TASK INSTRUCTIONS:
Your answer should be a single number: the count of lines in the entries below that contain "Proof".

EXERCISE INPUTS:
============

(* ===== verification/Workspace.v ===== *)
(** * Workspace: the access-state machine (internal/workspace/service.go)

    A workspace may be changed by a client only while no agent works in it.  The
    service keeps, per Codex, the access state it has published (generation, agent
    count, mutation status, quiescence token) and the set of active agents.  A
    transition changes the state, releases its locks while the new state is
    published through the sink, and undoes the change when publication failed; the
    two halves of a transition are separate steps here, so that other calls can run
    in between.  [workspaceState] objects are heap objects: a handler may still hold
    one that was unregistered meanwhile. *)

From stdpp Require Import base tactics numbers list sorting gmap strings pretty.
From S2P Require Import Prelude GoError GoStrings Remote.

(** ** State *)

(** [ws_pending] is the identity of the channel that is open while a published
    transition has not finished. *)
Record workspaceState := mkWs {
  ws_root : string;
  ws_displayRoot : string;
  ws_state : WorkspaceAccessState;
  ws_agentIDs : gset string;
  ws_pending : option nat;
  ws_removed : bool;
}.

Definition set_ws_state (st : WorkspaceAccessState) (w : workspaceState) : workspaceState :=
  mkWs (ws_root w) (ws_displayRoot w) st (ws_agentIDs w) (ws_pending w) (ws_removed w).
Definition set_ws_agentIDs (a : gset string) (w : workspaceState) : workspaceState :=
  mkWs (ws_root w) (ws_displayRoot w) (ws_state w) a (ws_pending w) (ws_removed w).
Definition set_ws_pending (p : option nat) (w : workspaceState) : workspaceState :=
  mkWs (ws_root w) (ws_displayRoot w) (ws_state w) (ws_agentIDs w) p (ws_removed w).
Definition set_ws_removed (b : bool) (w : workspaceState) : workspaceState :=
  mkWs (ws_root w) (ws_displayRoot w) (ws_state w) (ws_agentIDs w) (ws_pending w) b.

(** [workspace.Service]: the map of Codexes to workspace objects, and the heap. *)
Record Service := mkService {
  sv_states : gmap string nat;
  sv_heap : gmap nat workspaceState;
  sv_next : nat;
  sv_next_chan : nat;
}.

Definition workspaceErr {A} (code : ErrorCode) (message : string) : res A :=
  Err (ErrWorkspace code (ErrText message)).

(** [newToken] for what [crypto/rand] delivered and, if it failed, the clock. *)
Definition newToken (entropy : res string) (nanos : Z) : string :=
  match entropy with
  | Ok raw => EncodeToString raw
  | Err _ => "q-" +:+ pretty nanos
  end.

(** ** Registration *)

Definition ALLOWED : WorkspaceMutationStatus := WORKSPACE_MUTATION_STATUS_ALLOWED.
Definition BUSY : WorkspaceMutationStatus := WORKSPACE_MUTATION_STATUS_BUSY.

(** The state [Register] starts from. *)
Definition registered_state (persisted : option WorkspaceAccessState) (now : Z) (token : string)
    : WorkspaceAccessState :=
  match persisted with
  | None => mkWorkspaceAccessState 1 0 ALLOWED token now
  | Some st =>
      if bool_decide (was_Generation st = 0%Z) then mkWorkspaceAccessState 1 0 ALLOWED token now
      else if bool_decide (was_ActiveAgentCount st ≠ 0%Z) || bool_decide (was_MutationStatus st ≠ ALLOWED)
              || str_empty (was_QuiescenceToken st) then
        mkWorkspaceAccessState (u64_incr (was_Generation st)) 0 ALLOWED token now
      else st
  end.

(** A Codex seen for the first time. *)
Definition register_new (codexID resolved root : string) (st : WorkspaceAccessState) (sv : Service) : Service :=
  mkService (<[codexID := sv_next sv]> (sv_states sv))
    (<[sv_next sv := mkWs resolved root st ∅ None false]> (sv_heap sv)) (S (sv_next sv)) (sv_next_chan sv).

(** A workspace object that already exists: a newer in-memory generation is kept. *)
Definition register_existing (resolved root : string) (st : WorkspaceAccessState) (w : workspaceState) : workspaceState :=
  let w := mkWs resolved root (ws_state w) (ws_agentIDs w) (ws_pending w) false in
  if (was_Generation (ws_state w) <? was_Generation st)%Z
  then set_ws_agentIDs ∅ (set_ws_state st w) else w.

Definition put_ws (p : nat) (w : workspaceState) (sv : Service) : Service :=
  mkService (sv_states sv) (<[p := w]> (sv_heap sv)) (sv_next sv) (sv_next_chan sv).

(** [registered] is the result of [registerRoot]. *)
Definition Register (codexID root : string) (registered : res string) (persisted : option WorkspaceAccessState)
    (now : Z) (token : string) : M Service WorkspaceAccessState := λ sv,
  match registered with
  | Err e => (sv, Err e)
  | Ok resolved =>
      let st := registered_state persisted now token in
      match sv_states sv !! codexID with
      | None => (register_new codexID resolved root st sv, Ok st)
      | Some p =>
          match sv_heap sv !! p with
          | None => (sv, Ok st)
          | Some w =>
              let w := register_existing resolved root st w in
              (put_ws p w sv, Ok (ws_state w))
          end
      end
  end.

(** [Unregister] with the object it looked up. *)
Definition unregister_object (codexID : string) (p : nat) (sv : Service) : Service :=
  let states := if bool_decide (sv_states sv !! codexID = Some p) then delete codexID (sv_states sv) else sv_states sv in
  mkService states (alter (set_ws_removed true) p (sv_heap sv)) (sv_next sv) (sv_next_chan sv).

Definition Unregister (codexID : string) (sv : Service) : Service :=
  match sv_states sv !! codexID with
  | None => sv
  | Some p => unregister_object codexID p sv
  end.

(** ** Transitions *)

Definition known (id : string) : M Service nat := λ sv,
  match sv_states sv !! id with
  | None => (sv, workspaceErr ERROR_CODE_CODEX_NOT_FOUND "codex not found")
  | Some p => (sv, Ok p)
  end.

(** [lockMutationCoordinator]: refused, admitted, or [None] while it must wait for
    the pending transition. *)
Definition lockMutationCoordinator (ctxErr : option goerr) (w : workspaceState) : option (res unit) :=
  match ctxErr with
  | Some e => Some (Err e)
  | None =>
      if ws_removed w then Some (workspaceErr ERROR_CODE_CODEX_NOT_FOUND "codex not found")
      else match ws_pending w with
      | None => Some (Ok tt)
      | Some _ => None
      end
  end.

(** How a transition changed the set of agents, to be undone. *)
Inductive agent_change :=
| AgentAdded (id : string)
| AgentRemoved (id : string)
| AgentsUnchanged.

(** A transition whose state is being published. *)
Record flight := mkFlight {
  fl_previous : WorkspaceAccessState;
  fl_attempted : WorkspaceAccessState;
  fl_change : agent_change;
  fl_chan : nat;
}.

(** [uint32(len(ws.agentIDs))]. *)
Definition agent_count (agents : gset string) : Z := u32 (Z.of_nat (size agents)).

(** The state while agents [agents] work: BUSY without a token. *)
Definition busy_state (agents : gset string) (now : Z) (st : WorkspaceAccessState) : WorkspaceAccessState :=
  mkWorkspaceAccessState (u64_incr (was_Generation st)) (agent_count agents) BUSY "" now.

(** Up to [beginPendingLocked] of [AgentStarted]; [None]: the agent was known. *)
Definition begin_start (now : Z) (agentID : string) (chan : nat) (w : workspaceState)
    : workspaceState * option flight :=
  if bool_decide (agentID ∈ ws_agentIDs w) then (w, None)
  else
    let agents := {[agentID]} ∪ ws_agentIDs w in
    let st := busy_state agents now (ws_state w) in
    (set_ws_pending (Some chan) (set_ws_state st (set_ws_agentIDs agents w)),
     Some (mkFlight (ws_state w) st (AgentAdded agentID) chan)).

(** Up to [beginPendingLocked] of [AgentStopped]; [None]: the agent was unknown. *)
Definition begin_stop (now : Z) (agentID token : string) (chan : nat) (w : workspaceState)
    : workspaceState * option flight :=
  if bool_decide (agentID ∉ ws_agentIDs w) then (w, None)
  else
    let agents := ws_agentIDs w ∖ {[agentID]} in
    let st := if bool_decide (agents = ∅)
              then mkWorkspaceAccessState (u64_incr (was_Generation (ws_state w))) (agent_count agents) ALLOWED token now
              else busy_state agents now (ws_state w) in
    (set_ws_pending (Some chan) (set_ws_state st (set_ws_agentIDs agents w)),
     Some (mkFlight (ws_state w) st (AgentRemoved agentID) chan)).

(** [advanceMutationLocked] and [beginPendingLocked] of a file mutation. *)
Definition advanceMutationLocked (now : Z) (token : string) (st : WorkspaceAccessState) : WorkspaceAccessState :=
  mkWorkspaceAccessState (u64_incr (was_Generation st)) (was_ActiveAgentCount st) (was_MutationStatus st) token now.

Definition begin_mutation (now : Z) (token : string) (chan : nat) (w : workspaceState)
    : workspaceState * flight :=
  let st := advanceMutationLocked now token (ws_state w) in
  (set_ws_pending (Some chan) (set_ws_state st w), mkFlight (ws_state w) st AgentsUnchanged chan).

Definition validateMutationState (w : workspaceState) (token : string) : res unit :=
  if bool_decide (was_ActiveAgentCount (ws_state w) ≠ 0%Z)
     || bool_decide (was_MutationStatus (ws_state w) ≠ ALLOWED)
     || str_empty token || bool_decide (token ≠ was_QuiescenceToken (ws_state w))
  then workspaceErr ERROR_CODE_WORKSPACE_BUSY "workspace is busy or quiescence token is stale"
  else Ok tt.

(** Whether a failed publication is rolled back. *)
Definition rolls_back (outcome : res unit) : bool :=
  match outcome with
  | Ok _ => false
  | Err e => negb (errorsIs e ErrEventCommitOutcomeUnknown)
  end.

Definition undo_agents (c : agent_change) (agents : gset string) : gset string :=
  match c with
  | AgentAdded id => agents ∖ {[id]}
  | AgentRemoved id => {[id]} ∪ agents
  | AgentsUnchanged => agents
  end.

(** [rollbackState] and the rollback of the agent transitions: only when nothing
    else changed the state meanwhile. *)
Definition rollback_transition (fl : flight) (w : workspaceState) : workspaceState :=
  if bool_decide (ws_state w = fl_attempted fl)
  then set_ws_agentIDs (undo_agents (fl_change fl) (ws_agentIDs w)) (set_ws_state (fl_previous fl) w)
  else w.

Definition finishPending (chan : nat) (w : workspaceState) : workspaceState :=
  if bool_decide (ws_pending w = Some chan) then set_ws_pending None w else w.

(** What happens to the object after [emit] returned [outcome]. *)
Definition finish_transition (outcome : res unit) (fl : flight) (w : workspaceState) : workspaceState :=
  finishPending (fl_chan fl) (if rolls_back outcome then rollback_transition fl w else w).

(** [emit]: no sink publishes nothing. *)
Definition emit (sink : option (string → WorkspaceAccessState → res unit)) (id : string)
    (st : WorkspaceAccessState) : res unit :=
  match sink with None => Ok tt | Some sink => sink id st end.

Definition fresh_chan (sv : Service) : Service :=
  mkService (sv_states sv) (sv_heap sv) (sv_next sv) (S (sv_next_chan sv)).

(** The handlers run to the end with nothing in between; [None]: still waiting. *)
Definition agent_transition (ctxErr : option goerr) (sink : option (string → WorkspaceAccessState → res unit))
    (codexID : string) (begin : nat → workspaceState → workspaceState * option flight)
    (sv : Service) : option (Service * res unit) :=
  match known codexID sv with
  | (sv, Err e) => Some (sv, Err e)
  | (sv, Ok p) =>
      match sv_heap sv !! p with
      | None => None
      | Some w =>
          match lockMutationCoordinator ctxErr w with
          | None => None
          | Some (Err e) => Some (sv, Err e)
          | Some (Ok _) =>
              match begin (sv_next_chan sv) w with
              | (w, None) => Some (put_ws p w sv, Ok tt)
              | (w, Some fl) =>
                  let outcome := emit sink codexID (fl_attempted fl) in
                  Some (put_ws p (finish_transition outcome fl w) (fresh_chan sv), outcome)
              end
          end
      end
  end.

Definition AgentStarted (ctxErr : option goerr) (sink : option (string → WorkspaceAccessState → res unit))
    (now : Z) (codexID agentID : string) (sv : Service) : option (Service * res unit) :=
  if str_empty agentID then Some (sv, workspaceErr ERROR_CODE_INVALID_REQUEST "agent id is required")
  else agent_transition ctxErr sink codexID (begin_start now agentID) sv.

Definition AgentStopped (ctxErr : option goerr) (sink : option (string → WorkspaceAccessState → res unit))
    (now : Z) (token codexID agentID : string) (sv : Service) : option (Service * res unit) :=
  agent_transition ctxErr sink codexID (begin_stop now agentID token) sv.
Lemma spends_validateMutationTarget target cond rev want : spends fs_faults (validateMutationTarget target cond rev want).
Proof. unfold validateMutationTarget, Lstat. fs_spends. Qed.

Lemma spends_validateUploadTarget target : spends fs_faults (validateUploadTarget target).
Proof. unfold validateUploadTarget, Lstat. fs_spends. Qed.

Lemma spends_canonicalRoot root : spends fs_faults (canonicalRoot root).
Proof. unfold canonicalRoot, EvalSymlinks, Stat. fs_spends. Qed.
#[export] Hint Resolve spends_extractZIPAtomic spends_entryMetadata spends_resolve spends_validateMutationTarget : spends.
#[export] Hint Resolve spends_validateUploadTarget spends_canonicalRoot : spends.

============

RESULT:
3